◆ **YOUR TASK**
Hunt through the entries for the word "accepted" and copy each line in which it appears.
·····
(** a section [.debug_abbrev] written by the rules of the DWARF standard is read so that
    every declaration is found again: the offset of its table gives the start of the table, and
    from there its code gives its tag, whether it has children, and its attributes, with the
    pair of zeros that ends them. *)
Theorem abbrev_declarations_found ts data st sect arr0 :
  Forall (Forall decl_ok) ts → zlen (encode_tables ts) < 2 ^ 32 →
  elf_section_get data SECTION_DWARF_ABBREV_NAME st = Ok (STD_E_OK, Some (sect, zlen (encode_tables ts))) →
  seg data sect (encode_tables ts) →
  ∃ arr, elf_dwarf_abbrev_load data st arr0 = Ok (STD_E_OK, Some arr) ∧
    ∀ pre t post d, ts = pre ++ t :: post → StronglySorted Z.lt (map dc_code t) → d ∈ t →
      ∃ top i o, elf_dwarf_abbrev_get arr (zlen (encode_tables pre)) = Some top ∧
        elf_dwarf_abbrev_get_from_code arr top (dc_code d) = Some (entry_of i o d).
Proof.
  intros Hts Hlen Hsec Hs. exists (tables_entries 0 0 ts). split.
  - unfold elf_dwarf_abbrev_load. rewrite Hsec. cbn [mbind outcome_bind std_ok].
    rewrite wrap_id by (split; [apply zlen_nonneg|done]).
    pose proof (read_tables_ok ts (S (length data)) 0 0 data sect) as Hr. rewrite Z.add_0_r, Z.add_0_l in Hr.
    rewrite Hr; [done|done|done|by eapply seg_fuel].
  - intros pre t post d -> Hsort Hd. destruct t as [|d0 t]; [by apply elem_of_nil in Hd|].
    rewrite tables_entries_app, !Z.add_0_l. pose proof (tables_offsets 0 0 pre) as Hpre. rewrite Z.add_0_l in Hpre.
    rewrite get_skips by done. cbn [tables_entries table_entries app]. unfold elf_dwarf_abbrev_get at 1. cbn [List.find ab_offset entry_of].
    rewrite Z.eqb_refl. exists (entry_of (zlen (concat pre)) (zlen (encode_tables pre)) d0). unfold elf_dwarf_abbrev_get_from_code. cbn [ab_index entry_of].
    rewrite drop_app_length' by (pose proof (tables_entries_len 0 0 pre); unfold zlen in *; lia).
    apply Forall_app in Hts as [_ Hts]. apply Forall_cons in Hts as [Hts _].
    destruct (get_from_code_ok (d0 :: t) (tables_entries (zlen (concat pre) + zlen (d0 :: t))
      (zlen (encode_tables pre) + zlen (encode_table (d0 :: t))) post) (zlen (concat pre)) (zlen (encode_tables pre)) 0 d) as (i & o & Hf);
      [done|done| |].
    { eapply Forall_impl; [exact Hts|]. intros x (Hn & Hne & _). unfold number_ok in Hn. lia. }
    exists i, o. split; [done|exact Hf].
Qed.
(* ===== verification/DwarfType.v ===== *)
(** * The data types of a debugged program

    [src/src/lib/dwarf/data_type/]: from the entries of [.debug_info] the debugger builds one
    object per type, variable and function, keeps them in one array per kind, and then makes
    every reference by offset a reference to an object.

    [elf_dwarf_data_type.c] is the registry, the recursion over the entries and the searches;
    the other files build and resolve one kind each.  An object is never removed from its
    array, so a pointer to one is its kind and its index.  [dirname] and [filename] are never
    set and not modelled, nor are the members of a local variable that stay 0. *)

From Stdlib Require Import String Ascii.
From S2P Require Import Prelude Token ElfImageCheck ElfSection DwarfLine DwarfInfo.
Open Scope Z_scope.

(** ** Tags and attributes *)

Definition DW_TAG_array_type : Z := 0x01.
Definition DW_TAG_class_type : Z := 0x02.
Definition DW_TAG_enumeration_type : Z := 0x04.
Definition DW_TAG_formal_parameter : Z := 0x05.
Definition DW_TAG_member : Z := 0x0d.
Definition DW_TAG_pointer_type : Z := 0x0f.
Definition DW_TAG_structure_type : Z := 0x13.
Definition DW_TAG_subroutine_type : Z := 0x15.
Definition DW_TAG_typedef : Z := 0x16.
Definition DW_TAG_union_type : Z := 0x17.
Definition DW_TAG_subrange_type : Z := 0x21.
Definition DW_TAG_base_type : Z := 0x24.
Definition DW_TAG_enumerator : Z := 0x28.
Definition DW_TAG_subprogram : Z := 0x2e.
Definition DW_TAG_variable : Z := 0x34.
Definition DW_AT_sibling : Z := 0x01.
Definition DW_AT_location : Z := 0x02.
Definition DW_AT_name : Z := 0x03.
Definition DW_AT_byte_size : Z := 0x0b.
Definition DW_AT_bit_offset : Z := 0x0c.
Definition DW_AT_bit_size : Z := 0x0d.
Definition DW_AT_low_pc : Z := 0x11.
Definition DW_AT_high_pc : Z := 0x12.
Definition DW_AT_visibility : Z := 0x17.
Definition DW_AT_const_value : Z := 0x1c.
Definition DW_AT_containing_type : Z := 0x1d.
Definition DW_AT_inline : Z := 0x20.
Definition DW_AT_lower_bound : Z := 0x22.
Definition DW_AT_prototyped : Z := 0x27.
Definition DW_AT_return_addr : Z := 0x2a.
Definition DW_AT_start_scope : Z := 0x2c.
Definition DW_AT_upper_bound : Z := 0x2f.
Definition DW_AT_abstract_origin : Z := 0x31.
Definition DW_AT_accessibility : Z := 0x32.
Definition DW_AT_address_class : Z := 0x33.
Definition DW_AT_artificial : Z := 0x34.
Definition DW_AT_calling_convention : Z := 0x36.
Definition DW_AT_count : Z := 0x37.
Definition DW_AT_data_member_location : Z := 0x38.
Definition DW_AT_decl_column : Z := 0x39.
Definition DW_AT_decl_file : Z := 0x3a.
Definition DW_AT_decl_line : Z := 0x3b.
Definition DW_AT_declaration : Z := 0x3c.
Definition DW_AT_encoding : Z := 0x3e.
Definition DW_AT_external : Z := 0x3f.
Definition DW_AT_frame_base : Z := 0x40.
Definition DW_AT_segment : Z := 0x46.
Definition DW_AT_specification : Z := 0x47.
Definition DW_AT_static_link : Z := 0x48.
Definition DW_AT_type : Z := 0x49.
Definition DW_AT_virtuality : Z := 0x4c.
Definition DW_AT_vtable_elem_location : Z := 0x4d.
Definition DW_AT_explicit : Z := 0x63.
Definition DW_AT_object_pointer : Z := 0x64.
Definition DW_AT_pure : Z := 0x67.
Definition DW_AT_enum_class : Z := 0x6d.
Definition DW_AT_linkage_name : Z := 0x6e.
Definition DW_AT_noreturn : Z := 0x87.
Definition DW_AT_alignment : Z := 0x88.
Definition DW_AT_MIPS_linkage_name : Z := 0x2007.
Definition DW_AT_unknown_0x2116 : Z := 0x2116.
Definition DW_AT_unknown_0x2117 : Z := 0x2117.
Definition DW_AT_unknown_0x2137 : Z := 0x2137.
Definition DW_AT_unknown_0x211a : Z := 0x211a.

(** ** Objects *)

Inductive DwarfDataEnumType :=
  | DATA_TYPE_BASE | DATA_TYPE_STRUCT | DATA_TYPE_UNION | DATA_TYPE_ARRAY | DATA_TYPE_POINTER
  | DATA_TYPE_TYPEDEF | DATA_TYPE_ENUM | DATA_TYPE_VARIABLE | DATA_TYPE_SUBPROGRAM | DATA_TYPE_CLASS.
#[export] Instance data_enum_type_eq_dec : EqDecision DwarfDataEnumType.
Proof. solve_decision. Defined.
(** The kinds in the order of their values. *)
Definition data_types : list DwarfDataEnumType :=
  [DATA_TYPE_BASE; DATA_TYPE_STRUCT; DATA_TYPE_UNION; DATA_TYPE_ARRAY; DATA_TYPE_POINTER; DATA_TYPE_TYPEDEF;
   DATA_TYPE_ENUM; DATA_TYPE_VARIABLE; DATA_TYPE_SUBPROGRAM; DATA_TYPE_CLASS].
·····
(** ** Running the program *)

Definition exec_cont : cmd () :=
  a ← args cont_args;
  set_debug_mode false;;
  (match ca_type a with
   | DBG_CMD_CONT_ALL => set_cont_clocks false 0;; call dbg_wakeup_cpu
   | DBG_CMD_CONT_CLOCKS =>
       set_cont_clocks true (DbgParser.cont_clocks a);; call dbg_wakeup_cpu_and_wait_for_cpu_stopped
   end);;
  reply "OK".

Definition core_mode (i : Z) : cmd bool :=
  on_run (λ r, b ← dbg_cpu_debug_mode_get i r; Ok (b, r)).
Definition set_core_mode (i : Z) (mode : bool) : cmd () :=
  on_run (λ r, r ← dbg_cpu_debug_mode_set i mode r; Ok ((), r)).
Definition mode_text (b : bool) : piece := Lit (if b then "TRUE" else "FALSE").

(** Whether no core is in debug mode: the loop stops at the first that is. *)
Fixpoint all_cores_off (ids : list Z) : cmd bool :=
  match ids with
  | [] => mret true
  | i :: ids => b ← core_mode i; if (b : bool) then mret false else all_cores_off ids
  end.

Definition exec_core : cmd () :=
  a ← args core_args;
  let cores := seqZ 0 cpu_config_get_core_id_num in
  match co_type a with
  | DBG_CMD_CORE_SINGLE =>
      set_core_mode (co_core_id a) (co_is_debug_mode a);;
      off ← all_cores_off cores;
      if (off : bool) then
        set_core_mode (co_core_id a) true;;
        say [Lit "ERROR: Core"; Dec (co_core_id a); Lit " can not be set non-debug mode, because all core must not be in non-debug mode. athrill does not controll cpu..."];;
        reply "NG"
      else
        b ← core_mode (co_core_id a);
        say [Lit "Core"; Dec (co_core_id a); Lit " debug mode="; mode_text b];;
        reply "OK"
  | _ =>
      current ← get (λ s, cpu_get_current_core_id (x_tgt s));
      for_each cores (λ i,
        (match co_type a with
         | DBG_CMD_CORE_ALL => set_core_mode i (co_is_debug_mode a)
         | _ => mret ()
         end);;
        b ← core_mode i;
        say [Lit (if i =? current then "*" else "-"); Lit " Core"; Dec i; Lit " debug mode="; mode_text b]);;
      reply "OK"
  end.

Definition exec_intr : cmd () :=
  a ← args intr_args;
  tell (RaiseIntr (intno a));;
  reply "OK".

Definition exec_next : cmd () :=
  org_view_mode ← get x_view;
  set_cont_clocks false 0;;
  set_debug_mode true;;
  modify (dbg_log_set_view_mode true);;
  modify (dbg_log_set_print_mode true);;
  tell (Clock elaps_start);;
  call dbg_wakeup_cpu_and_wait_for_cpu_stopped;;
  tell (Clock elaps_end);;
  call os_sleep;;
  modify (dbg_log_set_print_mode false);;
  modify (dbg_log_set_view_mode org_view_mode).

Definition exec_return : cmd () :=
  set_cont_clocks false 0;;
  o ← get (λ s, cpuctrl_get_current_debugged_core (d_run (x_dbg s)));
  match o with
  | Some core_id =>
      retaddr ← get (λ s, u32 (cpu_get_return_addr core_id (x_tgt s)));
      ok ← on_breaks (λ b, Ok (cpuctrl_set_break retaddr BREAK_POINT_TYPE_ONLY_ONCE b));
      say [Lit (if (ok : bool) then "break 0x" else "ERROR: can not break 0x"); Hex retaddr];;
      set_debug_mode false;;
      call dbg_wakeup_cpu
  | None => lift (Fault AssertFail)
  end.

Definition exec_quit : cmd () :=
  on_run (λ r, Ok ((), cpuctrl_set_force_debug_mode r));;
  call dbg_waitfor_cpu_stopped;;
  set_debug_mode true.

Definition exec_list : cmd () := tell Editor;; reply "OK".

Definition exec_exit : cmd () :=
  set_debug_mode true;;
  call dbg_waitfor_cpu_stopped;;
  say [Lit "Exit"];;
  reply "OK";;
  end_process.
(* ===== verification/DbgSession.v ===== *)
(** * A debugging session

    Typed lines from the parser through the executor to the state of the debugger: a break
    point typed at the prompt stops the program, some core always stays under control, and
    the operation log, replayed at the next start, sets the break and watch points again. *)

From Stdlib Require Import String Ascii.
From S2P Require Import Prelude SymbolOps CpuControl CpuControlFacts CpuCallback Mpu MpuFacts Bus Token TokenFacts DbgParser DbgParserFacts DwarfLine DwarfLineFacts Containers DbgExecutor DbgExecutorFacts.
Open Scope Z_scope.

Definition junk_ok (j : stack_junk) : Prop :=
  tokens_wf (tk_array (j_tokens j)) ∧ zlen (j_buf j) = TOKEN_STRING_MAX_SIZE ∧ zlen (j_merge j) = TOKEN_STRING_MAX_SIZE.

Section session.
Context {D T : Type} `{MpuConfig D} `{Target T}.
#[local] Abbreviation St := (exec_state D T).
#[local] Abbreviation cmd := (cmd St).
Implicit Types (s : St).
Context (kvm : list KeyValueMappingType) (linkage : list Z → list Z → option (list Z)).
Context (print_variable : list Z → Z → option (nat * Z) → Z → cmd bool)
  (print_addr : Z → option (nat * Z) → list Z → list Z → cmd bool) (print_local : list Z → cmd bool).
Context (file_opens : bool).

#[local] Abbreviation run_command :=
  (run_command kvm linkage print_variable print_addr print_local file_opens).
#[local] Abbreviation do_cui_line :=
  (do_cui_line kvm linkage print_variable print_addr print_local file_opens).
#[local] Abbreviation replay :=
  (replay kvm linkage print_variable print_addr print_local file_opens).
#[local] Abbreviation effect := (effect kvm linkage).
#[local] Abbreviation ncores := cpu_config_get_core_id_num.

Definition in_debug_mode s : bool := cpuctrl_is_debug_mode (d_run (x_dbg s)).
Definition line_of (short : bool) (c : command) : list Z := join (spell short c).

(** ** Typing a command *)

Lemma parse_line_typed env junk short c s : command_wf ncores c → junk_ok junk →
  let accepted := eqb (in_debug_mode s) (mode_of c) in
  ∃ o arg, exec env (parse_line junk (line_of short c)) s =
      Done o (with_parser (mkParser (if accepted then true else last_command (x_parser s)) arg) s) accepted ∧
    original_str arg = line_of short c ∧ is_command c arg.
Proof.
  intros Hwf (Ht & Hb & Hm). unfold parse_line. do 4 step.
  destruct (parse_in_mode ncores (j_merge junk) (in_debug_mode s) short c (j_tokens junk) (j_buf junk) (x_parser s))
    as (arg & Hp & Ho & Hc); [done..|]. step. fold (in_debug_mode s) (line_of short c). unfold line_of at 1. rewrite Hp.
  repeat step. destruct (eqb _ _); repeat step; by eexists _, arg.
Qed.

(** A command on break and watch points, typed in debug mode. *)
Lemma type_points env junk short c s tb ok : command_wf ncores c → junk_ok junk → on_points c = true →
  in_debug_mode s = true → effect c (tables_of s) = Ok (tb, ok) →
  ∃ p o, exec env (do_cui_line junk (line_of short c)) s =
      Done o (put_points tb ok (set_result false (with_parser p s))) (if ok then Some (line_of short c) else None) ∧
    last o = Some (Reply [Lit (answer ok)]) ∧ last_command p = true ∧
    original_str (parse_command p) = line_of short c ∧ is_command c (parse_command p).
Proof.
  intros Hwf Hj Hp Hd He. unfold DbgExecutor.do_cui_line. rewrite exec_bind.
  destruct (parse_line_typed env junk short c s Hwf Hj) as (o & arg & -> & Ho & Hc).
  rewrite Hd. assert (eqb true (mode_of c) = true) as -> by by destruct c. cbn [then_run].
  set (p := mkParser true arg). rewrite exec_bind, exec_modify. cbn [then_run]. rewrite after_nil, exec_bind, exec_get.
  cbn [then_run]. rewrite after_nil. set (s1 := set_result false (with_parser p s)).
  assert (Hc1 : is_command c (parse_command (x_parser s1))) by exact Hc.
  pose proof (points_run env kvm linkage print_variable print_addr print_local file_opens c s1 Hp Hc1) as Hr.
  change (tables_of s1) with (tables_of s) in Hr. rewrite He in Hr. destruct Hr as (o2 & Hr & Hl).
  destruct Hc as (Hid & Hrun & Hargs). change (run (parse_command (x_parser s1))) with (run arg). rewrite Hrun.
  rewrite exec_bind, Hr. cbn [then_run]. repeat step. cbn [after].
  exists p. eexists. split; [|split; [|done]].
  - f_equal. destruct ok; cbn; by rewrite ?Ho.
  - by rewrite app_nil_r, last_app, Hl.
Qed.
·····
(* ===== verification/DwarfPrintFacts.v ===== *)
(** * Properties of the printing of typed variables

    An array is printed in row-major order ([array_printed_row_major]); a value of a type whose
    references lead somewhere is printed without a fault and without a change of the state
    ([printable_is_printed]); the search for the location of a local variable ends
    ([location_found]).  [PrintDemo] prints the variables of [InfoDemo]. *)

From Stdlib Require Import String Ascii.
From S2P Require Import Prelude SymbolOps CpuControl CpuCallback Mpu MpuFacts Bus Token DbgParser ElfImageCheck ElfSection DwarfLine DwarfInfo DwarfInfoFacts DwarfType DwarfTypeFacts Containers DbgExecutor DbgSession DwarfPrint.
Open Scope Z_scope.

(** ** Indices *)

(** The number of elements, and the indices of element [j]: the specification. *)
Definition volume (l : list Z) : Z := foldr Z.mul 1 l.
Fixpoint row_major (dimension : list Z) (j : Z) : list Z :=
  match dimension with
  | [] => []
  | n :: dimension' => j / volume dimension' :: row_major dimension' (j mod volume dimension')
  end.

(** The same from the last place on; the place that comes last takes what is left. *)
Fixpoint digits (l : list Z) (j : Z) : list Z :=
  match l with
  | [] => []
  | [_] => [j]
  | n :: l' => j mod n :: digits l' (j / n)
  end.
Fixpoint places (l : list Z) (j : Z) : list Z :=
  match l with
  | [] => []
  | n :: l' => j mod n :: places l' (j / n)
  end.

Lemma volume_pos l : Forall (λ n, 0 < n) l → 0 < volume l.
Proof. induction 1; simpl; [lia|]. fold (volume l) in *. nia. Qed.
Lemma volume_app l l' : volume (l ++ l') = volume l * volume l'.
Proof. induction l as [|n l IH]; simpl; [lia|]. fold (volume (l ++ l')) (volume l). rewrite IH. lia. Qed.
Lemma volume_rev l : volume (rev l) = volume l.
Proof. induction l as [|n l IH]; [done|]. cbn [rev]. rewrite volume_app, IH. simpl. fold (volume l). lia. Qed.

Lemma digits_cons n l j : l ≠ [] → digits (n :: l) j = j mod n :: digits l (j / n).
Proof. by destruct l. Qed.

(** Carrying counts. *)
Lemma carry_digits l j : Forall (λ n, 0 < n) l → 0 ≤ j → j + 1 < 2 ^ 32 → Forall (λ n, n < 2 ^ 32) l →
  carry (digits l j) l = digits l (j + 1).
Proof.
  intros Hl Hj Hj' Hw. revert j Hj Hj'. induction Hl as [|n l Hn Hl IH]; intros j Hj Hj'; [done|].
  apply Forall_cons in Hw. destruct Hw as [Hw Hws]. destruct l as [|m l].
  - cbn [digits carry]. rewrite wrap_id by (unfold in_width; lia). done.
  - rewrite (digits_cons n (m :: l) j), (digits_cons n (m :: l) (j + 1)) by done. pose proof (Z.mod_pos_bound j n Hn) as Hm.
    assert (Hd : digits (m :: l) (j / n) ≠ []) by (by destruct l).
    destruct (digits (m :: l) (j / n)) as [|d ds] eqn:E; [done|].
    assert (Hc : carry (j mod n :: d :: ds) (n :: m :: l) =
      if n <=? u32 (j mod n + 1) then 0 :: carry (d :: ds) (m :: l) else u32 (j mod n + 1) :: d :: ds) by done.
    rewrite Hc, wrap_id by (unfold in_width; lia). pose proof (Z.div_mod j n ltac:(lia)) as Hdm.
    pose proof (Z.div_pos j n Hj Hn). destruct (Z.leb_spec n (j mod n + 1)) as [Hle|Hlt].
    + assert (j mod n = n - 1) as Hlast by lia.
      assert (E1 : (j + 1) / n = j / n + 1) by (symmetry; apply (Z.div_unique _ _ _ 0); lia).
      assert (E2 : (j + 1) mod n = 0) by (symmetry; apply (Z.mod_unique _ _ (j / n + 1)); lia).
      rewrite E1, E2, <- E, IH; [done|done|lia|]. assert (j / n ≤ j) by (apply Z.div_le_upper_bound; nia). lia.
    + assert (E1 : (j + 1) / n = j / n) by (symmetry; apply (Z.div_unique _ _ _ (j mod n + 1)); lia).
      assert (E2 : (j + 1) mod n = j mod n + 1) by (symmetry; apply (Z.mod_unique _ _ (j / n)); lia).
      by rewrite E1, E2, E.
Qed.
·····
◆ **RESPONSE**
  let accepted := eqb (in_debug_mode s) (mode_of c) in
      Done o (with_parser (mkParser (if accepted then true else last_command (x_parser s)) arg) s) accepted ∧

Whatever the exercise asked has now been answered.